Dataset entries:
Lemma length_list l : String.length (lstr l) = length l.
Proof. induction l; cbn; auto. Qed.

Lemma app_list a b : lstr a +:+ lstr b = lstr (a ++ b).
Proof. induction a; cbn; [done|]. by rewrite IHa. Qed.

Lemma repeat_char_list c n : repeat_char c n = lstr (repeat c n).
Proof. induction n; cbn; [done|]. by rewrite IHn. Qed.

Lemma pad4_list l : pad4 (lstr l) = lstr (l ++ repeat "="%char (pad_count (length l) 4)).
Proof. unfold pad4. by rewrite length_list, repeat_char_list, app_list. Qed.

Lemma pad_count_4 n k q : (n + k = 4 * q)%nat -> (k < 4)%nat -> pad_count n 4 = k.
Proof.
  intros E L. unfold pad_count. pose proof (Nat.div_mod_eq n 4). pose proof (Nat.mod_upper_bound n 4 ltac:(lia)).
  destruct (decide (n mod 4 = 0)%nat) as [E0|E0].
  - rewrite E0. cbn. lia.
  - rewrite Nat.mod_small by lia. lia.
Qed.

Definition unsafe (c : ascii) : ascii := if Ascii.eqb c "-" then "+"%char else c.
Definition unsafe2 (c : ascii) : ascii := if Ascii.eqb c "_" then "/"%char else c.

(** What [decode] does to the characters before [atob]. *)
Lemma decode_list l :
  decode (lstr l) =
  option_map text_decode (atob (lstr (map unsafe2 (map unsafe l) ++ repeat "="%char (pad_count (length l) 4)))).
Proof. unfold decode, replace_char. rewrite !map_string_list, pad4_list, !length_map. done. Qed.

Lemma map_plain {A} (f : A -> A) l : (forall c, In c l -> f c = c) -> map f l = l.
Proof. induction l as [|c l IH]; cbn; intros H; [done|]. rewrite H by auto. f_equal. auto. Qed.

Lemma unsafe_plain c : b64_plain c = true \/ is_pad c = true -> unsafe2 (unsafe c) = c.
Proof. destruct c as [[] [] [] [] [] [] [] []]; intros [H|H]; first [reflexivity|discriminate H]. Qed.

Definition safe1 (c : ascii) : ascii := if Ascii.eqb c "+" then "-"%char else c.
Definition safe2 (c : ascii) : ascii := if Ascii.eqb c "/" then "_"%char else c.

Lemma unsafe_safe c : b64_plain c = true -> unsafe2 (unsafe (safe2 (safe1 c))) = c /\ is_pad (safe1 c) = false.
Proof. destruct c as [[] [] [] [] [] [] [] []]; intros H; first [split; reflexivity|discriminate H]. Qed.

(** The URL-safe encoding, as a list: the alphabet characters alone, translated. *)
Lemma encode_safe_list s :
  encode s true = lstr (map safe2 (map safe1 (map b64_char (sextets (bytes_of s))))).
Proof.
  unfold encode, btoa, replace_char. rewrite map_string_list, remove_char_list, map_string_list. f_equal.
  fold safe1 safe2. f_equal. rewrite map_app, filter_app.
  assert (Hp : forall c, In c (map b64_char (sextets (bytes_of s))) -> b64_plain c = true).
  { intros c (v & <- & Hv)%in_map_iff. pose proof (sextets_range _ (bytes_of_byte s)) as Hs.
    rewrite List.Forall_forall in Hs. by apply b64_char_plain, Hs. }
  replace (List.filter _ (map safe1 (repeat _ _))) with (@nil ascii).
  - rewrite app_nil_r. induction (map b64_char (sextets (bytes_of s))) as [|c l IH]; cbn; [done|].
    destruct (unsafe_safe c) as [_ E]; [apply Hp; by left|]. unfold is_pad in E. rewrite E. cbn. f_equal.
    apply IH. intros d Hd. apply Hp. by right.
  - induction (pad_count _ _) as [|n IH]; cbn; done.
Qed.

---

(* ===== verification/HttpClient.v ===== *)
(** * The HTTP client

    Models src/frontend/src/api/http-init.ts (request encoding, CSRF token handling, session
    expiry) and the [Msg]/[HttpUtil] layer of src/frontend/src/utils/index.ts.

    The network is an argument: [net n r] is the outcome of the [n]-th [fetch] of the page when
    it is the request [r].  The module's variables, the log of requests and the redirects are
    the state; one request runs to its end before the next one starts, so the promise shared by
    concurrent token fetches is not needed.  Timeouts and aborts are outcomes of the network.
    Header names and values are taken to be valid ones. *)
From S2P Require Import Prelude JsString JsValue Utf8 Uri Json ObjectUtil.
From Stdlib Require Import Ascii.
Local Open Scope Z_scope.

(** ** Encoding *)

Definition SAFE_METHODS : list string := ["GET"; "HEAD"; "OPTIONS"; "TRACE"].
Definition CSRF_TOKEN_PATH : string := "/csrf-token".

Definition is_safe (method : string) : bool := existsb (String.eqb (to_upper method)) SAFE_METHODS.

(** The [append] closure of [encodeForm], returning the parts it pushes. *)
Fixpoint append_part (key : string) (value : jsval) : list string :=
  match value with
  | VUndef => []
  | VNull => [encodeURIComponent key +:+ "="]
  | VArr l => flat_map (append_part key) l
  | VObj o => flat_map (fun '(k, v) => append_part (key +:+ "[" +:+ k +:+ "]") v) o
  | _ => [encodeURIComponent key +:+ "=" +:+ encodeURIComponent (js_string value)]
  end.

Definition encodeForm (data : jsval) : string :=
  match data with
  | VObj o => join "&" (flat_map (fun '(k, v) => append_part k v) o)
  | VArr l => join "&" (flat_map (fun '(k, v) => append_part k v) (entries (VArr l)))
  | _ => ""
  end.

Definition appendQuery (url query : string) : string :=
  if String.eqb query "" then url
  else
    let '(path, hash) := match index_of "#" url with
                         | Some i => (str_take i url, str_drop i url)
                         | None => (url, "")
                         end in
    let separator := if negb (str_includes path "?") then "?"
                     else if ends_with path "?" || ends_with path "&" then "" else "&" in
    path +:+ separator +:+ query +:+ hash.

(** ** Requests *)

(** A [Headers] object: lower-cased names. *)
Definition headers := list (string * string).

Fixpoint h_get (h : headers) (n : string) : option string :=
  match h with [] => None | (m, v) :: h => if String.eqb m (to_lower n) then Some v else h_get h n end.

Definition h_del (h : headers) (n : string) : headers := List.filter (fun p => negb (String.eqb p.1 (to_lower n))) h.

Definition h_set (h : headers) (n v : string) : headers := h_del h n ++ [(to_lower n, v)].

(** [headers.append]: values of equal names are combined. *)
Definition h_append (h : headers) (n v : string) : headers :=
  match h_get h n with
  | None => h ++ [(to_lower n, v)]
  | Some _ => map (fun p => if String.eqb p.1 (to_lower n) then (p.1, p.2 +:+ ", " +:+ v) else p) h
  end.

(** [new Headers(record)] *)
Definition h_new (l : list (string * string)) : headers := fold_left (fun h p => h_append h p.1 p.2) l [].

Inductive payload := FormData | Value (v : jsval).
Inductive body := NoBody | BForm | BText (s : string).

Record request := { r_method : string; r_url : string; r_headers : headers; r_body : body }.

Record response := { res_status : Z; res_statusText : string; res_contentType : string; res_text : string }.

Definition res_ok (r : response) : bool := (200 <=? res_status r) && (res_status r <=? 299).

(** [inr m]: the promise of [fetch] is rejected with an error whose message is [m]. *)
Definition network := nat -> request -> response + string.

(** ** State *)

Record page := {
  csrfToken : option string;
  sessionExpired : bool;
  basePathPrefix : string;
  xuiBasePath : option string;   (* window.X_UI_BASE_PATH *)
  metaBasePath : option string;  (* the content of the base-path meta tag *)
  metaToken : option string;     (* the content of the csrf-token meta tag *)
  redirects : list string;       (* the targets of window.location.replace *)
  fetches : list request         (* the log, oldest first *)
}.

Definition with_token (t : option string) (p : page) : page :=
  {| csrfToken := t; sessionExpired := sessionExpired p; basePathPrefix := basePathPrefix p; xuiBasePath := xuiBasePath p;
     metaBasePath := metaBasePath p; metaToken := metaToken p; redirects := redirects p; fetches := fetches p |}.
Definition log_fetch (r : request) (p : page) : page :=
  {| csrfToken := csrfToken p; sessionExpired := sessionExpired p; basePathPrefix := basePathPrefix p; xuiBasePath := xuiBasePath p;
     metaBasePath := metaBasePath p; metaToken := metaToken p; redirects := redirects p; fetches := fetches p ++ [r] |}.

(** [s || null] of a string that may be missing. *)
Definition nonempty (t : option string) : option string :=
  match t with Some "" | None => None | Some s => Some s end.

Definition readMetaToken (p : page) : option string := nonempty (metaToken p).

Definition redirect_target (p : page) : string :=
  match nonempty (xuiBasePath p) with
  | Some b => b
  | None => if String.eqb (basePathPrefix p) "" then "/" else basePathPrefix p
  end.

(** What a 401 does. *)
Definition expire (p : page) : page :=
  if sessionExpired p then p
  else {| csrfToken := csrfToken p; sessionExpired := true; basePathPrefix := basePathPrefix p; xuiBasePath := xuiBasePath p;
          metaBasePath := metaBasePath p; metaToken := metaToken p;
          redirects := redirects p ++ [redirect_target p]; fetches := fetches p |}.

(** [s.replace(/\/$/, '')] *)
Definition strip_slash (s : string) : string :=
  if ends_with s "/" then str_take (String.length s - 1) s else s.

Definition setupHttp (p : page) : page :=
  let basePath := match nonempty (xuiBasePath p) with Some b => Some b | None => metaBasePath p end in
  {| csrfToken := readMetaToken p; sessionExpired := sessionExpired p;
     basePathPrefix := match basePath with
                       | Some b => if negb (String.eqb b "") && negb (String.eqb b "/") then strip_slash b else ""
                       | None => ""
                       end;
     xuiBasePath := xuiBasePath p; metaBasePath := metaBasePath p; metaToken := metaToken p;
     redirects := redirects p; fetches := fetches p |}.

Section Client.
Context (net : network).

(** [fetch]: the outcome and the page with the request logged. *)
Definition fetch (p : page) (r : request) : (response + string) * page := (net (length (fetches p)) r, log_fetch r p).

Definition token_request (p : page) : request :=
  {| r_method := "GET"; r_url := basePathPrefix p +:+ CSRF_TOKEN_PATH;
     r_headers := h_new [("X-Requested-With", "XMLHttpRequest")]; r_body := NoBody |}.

About this task: Go through the entries above and count the lines containing the string "metaBasePath". Give only that number.

Exercise response: 6